------ DATA SUPPLIED
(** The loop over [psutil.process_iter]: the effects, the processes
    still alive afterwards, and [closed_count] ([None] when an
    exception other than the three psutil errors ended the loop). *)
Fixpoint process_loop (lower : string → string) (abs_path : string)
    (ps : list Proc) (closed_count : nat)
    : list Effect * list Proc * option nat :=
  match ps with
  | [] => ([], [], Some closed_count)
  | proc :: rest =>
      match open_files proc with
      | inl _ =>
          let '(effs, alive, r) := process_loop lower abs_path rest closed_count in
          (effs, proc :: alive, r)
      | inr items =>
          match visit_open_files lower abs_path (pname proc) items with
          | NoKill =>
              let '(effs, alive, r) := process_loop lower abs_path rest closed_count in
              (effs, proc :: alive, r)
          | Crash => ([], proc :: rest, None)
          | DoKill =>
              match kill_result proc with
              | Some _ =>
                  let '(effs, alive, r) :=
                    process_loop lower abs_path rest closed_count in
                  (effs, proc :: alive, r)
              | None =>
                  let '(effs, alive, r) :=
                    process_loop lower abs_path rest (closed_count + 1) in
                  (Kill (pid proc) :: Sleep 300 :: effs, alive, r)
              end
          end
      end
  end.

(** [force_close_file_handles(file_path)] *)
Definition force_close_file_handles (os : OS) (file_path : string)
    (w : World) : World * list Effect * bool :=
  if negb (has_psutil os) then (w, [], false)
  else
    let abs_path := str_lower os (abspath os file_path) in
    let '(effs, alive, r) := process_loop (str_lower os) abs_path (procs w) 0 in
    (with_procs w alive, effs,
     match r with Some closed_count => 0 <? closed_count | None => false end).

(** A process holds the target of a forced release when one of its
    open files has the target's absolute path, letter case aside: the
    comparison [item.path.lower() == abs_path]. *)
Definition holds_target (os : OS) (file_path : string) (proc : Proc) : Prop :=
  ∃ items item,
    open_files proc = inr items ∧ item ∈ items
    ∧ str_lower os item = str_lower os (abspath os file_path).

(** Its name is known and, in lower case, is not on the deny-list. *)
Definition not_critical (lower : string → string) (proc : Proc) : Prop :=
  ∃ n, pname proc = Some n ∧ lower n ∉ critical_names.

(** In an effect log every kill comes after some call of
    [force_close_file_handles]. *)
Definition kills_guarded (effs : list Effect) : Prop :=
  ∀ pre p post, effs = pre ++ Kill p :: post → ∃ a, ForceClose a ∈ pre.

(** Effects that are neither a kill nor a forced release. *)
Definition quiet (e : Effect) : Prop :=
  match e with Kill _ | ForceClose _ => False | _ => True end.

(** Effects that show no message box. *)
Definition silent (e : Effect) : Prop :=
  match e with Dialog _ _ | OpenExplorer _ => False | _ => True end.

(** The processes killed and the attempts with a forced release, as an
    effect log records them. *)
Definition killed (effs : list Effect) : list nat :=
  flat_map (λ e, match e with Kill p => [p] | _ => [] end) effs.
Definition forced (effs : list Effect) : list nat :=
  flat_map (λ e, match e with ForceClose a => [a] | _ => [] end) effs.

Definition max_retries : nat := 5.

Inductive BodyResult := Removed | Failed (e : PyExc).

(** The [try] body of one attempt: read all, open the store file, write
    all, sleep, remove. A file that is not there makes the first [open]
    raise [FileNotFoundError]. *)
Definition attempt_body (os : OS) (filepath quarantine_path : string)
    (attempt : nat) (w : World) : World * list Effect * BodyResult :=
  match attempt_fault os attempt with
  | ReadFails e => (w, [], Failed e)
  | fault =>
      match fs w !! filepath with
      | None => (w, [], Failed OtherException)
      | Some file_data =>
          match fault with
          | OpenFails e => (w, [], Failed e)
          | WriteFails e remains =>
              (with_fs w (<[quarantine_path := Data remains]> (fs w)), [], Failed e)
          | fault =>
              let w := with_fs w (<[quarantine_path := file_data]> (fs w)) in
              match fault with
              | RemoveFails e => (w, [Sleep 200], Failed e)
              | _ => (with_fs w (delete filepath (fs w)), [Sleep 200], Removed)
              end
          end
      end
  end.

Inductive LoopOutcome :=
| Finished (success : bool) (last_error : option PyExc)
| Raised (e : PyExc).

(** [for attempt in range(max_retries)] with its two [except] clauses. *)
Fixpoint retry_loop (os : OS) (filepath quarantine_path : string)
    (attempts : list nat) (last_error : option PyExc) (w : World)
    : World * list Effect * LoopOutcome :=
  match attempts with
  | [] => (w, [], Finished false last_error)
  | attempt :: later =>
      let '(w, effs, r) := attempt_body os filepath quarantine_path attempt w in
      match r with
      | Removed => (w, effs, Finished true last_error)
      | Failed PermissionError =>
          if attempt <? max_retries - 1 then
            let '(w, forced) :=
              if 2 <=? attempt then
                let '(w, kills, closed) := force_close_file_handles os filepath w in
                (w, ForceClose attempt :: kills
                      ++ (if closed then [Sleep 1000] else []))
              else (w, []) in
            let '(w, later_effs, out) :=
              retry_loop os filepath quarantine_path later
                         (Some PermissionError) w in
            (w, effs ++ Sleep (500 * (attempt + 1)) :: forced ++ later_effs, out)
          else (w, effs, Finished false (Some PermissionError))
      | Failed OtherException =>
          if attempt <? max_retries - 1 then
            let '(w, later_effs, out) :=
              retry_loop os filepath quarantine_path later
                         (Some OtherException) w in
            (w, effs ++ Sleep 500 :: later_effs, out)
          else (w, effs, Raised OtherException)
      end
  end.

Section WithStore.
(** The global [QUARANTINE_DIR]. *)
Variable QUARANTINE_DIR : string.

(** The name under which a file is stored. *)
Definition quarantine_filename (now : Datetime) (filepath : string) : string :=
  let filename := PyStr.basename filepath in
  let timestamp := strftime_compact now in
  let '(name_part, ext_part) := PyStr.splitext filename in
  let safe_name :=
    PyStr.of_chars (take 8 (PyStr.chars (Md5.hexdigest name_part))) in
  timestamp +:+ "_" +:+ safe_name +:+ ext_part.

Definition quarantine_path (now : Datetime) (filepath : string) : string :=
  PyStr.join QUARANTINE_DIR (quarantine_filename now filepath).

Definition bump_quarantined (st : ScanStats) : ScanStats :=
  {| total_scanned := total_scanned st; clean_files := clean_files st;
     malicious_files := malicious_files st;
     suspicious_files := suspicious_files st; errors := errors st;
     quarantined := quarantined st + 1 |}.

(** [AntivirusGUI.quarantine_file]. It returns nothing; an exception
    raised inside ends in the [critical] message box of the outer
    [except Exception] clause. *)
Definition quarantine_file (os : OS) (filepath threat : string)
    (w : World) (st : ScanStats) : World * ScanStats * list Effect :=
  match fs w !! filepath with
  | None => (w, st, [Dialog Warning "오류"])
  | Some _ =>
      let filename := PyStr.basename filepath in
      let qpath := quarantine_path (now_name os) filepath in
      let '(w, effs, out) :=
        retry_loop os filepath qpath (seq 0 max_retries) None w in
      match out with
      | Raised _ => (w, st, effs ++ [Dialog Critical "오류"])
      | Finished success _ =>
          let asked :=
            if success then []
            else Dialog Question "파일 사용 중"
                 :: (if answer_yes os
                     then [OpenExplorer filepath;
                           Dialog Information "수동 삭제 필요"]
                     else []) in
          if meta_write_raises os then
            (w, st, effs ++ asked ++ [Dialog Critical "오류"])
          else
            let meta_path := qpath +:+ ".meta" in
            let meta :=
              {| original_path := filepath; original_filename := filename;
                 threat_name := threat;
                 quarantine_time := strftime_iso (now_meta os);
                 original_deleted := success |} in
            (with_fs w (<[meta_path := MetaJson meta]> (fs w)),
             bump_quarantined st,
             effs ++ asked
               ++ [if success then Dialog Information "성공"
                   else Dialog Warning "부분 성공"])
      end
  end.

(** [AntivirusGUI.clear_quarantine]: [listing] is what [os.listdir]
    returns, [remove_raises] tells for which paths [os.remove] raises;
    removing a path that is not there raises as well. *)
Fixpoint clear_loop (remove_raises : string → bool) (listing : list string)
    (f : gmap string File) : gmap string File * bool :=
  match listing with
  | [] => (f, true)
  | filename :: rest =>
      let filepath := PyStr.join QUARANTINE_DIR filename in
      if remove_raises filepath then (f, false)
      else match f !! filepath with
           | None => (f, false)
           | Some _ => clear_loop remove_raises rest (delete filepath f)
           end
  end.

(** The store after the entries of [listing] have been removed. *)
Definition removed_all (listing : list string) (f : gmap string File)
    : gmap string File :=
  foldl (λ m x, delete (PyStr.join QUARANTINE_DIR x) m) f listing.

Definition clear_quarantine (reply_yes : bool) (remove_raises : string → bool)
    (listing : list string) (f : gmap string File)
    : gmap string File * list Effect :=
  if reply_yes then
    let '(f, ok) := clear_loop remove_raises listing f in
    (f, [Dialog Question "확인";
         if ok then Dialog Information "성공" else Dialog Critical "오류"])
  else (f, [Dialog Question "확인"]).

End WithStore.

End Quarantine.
------------
------ DATA SUPPLIED
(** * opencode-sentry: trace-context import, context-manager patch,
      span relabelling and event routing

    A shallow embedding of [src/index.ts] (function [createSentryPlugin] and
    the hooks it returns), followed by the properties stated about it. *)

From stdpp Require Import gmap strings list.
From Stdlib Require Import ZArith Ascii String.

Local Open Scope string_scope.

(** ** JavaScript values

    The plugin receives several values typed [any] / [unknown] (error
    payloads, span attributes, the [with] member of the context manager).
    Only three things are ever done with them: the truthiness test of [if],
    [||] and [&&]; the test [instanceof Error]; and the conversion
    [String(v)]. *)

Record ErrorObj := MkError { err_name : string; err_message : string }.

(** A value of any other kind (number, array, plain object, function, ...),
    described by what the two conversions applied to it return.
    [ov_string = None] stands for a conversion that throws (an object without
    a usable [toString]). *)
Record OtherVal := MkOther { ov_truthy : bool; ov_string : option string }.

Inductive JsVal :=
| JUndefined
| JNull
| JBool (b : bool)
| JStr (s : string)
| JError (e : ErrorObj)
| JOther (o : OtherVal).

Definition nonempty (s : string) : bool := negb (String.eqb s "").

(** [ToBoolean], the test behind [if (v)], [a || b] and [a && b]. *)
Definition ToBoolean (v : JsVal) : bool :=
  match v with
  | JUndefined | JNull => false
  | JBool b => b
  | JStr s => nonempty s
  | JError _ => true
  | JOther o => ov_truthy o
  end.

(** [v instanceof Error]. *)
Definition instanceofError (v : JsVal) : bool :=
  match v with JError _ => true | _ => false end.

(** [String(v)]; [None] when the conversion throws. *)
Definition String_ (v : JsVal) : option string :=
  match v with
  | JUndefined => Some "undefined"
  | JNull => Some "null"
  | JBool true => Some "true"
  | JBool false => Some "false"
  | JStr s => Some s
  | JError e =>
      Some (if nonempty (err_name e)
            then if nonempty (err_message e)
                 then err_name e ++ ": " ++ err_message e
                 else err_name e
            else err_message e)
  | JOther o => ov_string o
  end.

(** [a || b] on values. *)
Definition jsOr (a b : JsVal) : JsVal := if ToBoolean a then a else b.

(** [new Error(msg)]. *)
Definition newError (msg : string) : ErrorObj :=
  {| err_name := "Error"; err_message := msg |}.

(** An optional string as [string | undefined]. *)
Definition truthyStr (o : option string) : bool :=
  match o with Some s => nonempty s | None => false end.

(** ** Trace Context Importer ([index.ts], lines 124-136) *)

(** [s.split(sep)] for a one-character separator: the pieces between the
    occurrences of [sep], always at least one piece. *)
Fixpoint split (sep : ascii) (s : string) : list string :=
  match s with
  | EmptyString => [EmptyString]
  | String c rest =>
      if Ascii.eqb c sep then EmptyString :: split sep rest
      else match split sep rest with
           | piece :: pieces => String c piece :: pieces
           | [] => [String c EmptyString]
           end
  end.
------------
------ DATA SUPPLIED
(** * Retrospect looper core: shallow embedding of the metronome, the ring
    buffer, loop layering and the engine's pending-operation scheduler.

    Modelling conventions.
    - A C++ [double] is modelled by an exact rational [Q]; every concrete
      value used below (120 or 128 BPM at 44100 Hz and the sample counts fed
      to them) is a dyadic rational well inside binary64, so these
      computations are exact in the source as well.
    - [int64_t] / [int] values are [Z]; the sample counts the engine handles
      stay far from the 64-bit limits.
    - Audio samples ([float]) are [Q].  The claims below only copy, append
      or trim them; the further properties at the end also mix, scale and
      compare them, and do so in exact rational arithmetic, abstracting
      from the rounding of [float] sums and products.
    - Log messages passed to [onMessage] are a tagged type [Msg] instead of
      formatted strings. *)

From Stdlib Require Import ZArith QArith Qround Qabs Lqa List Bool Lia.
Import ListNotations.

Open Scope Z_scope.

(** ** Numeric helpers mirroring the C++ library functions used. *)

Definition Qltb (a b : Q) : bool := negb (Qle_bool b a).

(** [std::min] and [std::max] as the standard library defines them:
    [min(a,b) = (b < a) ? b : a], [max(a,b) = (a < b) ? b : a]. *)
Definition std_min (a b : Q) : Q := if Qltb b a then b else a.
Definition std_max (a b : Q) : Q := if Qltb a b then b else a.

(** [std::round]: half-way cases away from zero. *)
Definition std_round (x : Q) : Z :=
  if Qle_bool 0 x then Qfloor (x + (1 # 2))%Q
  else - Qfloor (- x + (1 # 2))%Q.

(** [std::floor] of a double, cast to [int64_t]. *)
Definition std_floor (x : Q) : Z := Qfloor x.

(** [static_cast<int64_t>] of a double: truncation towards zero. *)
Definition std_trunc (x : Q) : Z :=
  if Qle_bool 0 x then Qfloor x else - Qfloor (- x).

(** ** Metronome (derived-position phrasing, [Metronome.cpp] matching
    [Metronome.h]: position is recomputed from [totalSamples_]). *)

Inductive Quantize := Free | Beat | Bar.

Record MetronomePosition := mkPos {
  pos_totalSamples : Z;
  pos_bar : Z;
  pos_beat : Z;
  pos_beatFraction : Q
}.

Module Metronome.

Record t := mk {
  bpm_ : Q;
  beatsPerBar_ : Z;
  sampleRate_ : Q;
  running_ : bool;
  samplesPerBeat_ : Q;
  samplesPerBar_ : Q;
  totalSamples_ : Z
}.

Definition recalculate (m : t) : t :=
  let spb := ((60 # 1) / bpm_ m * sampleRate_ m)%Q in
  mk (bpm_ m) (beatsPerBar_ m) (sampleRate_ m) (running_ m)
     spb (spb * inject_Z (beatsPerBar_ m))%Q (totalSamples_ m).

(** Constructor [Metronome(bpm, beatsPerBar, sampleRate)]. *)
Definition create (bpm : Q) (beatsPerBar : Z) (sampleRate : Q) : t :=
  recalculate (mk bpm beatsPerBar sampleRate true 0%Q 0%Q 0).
------------
_WORK ORDER_
Tally the lines of the listing above that include the word "killed". Answer with the number alone.

_SOLUTION TO THIS EXERCISE_
2